I’ve followed the Tour Divide (formerly Great Divide Race) on and off for a lot of years, and it seems to me that rack failures are among the most common mechanical problems experienced by the racers. On extensive tours carrying a load over rough terrain, structural elements of an aluminum rack can themselves fatigue and break (this has happened to me), or the fiddly attachment parts can loosen, break or fall off and get lost (this has also happened to me). Sometimes the failure is catastrophic, or requires kludgy field repairs that put a big cramp in your touring ability. IMO that’s probably the biggest reason so many people now eschew racks in favor of frame bags. Frame bags also carry big aerodynamic benefits, but that probably matters to racers more than casual tourers.
That said, if you have a decent quality rack and just want to try out bike camping, just strap on your gear and run what you brung. Chances are it won’t fail on your first few outings.

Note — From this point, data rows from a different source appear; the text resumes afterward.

Lemma makeSquad_squad_fields_witness :
  ∃ s st',
    makeSquad 11 (example_state 5 3 example_routines) = Returned (Some s) st' ∧
    sq_uniform_priority s = 6 ∧ sq_entity_id s = 7 ∧
    sq_leader_assignment s = 11 ∧ sq_leader_position s = 3 ∧
    sq_positions s = replicate 3 {| sp_flags_whole := 0 |}.
Proof.
  destruct (makeSquad 11 (example_state 5 3 example_routines))
    as [[s|] st'|f st1] eqn:E; [|vm_compute in E; discriminate E..].
  destruct (makeSquad_squad_fields 11 (example_state 5 3 example_routines) s st'
              example_resolution E)
    as (_ & _ & _ & _ & _ & _ & Hprio & _ & _ & _ & _ & Hent & Hasg & Hpos & Hslots).
  { unfold resolves. simpl. split_and!; try reflexivity. by exists 1%nat. }
  exists s, st'. split; [reflexivity|].
  assert (sq_id s = 5) as Hid.
  { vm_compute in E. injection E as <- _. reflexivity. }
  rewrite Hid in Hprio.
  split; [exact Hprio|]. split; [exact Hent|]. split; [exact Hasg|].
  split; [exact Hpos|]. exact Hslots.
Defined.

(** The state after a successful call, in full. *)
Lemma makeSquad_state_after assignment_id st s st' r :
  makeSquad assignment_id st = Returned (Some s) st' →
  resolves assignment_id st r →
  ∃ w, world st = Some w ∧ sq_id s = res_next_id r ∧
    st' = {| squad_next_id := Some (wrap32 (res_next_id r + 1));
             plotinfo := plotinfo st;
             cur_year := cur_year st;
             cur_year_tick := cur_year_tick st;
             world := Some {| squads_all := squads_all w ++ [s] |};
             entities := <[res_fort_index r := fort_after r (sq_id s)]> (entities st);
             buildings := buildings st |}.
Proof.
  intros H Hr.
  destruct (makeSquad_Some_inv _ _ _ _ H) as (r' & schedule & Hr' & Hsched & Hs & Hc).
  assert (r' = r) as -> by eauto using resolves_unique.
  destruct (commit_Returned _ _ _ _ _ _ _ Hc) as (w & Hw & _ & ->).
  exists w. split; [done|]. split; [by rewrite Hs|].
  destruct Hr as (_ & _ & Hfort & _).
  apply list_find_Some in Hfort as (Hfort & _).
  unfold bind_assignment, push_world_squad, push_fort_squad,
    increment_squad_next_id, set_entities, set_world, set_squad_next_id.
  simpl. f_equal.
  rewrite list_alter_alter_eq, list_insert_alter.
  apply list_alter_ext; [|done]. intros fort Hfort'. by simplify_eq.
Qed.
Lemma elem_of_outside (work : list path) (r : list entry) (e : entry) :
  e ∈ outside work r <-> (e_path e ∉ work) /\ (e ∈ r).
Proof. unfold outside. apply (list_elem_of_filter (fun e => e_path e ∉ work)). Qed.

Lemma elem_of_verdict_root (s : strategy) (e : entry) :
  e ∈ verdict_root s -> e ∈ _testcase_root s.
Proof.
  unfold verdict_root. destruct (truthy (_current_feedback s)); [| auto].
  destruct (_current_served s) as [served |]; [| auto].
  unfold purge_unserved. cbn. rewrite list_elem_of_filter. tauto.
Qed.

(** X4: a verdict for a file without an estimate raises [KeyError] after the
    first statement of its branch: an acceptance has cleared the dirty
    flag, a rejection has recorded the snapshot; the generator is closed. *)
Theorem next_missing_estimate (reduce_queue : list path) (file : path)
    (testcase_length : Z) (reduction : content) (s : strategy) :
  _possible_iters_remain s !! file = None ->
  __next__ (AtCandidate reduce_queue file testcase_length reduction) s
  = (missing_state s, Closed, Raise KeyError) /\
  _possible_iters_remain (missing_state s) = _possible_iters_remain s /\
  _testcase_root (missing_state s) = _testcase_root s.
Proof.
  intros Hv. split.
  - cbn [__next__]. unfold run. rewrite resume_missing_eq by exact Hv. reflexivity.
  - unfold missing_state. destruct (truthy (_current_feedback s)); split; reflexivity.
Qed.

Lemma next_candidate_frame (reduce_queue : list path) (file : path)
    (testcase_length : Z) (reduction : content) (s s' : strategy) (g' : gen_state)
    (o : outcome) :
  __next__ (AtCandidate reduce_queue file testcase_length reduction) s = (s', g', o) ->
  (is_Some (_possible_iters_remain s !! file) ->
   outside (file :: reduce_queue) (_testcase_root s')
   = outside (file :: reduce_queue) (verdict_root s)) /\
  (_possible_iters_remain s !! file = None -> _testcase_root s' = _testcase_root s) /\
  _tried s' = verdict_tried s.
Proof.
  intros H. cbn [__next__] in H. unfold run in H.
  destruct (_possible_iters_remain s !! file) as [v |] eqn:Ev.
  - destruct (resume_candidate reduce_queue file testcase_length reduction s)
      as [r s1] eqn:E.
    apply (resume_candidate_frame _ _ _ v) in E; [| exact Ev].
    assert (s' = s1) as -> by (destruct r as [[g1 o1] | e]; injection H as <- <- <-; reflexivity).
    destruct E as [E1 E2]. split; [auto |]. split; [discriminate | exact E2].
  - rewrite resume_missing_eq in H by exact Ev. injection H as <- <- <-.
    split; [intros [? [=]] |]. unfold missing_state, verdict_tried.
    destruct (truthy (_current_feedback s)); split; reflexivity.
Qed.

BTW, the Deschutes Rail-Trail really is one of the best places to get started. It’s just 95 miles or so up the Columbia from here, and then you ride an old graveled railbed up the Deschutes Canyon – 17 miles up, if you want. Cost is $5 to park your vehicle overnight at the trailhead. There are cool rail artifacts and the historic site of the Oregon Trail crossing along the way, as well as a couple of campgrounds (with decent concrete pit toilets) designed for river rafters. Click “GlowBoy” above to link to a writeup I did of a trip there quite a few years ago.
Ride there outside the rafting season and you’ll likely have the place mostly to yourself — and also less chance of dealing with rattlesnakes or goat heads. Off-season challenges can include occasional high winds in the canyon and often subfreezing nights, even in the shoulder months.

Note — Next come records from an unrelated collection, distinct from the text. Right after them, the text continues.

(** * Session and conversation-state manager of the chat client

    A shallow embedding of [components/ChatUI.jsx]: the session helpers that
    keep the directory of sessions and the current session id in
    [localStorage], and the [ChatUI] component, whose React state, event
    handlers and asynchronous continuations are modelled as a transition
    system over an explicit world state.

    Modelling conventions:
    - a JavaScript string is a [string]; one [ascii] stands for one code unit
      (the Latin-1 range), so [slice] and [trim] count code units;
    - [Date.now()] and [uuidv4()] are external: the value they return is an
      argument of the function that calls them ([now], [uuid]);
    - [JSON.stringify] followed by [JSON.parse] is the identity on arrays of
      session records, the only values the program writes under the key
      [chat_sessions];
    - a React state setter takes effect when the handler returns; a handler
      reads the state of the render it was created in, which is the current
      state when the event is dispatched;
    - [await fetch(...)] splits an async function in two: the part before
      the call records the request as in flight, the part after it runs when
      the event that settles the request is dispatched. *)

From Stdlib Require Import Ascii String ZArith.
From stdpp Require Import base list strings.

Open Scope string_scope.
Open Scope list_scope.

(** ** JavaScript strings *)

(** White space removed by [String.prototype.trim], within the Latin-1
    range: TAB, LF, VT, FF, CR, SPACE and NBSP. *)
Definition is_white_space (c : ascii) : bool :=
  match nat_of_ascii c with
  | 9 | 10 | 11 | 12 | 13 | 32 | 160 => true
  | _ => false
  end.

Fixpoint trimStart (s : string) : string :=
  match s with
  | EmptyString => EmptyString
  | String c s' => if is_white_space c then trimStart s' else s
  end.

Fixpoint trimEnd (s : string) : string :=
  match s with
  | EmptyString => EmptyString
  | String c s' =>
      match trimEnd s' with
      | EmptyString => if is_white_space c then EmptyString else String c EmptyString
      | t => String c t
      end
  end.

(** [s.trim()] *)
Definition trim (s : string) : string := trimEnd (trimStart s).

(** [s.slice(0, n)]: the first [n] code units of [s], all of [s] when it is
    shorter. *)
Fixpoint slice0 (n : nat) (s : string) : string :=
  match n, s with
  | S n', String c s' => String c (slice0 n' s')
  | _, _ => EmptyString
  end.

(** [a || b] on strings: the empty string is falsy. *)
Definition or_else (a b : string) : string :=
  if bool_decide (a = "") then b else a.

(** ** Data *)

Inductive Role := user | model.

(** A chat message as the component holds it: [{ role, text }]. *)
Record Message := { role : Role; text : string }.

(** An entry of the session directory: [{ id, preview, timestamp }]. *)
Record Session := { id : string; preview : string; timestamp : Z }.

Global Instance Role_eq_dec : EqDecision Role.
Proof. solve_decision. Defined.
Global Instance Message_eq_dec : EqDecision Message.
Proof. solve_decision. Defined.
Global Instance Session_eq_dec : EqDecision Session.
Proof. solve_decision. Defined.

(** ** localStorage *)

(** What [localStorage.getItem("chat_sessions")] holds: nothing (or the
    empty string), a string that [JSON.parse] rejects, or the serialised
    array of sessions. *)
Inductive SessionsItem :=
| NoItem
| NotJSON
| SessionsArray (l : list Session).

(** The browser side of the program: whether [window] is defined, and the
    two keys of [localStorage] the program uses. *)
Record Browser := {
  window : bool;
  chat_sessions : SessionsItem;
  chat_session_id : option string
}.

Definition setItem_chat_sessions (l : list Session) (b : Browser) : Browser :=
  {| window := window b;
     chat_sessions := SessionsArray l;
     chat_session_id := chat_session_id b |}.

Definition setItem_chat_session_id (v : string) (b : Browser) : Browser :=
  {| window := window b;
     chat_sessions := chat_sessions b;
     chat_session_id := Some v |}.

(** ** Session management helpers *)

Definition getAllSessions (b : Browser) : list Session :=
  if window b then
    match chat_sessions b with
    | NoItem => []
    | NotJSON => []
    | SessionsArray l => l
    end
  else [].

(** [sessions.find((s) => s.id === sessionId)], with the index of the entry
    found: the entry is an alias into the array, so assigning to its fields
    updates the array at that index. *)
Definition find_session (sid : string) (sessions : list Session) : option (nat * Session) :=
  list_find (λ s, id s = sid) sessions.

Also be prepared to wake up a couple times in the middle of the night as trains rumble along the other side of the canyon (which unlike the east bank is still an active line). The great thing is there aren’t any rail crossings so you won’t hear horns. You’ll just hear the distant roar of the train and watch its headlight sweep the canyon wall. IMO it is one of the coolest places in the world to spend a night camping.
Cool, thanks, and just in case you haven’t heard of it, careful with dogs and salmon poisoning – http://www.petwave.com/Dogs/Health/Salmon-Poisoning.aspx
Good point, and not everyone knows about this. To be clear, when I mentioned the dog doing a salmon imitation, I just meant in terms of splashing around in the river. I do know never to let him consume raw salmon.
Thanks to everybody who showed up for this event. We were overwhelmed by the turnout and your excitement about bikepacking and hope we can share more information with you about getting out there.
Get lost and find yourself.
Thank you all for putting this event together and the report. This very helpful and inspirational!
Yeah. def a good point, not everyone knows about it. Surely I Ride there outside the rafting season, I’ll likely have the place mostly to myself
The cool thing about the Revelate Terrapin pictured on the Yellow Salsa frame above is it’s a holster setup with a dry bag…eaisily removable.
My question and dwainedibbly’s is with a frame pack taking away two water bottle mounts, where do you put the water? Not on your back I hope.
“Most importantly, don’t wear spandex! Especially in remote and rural areas. “No one wants to talk to you if you’re dressed like that,” Donnie warned.”
So, I took your advice and wore chaps and a cowboy hat on my last tour of eastern Oregon. I didn’t know you were supposed to wear something underneath the chaps. Everyone I’d ever seen wearing them in PDX always just had the chaps. Not only would they not talk to me, but they pretty much ran me out of Malheur County.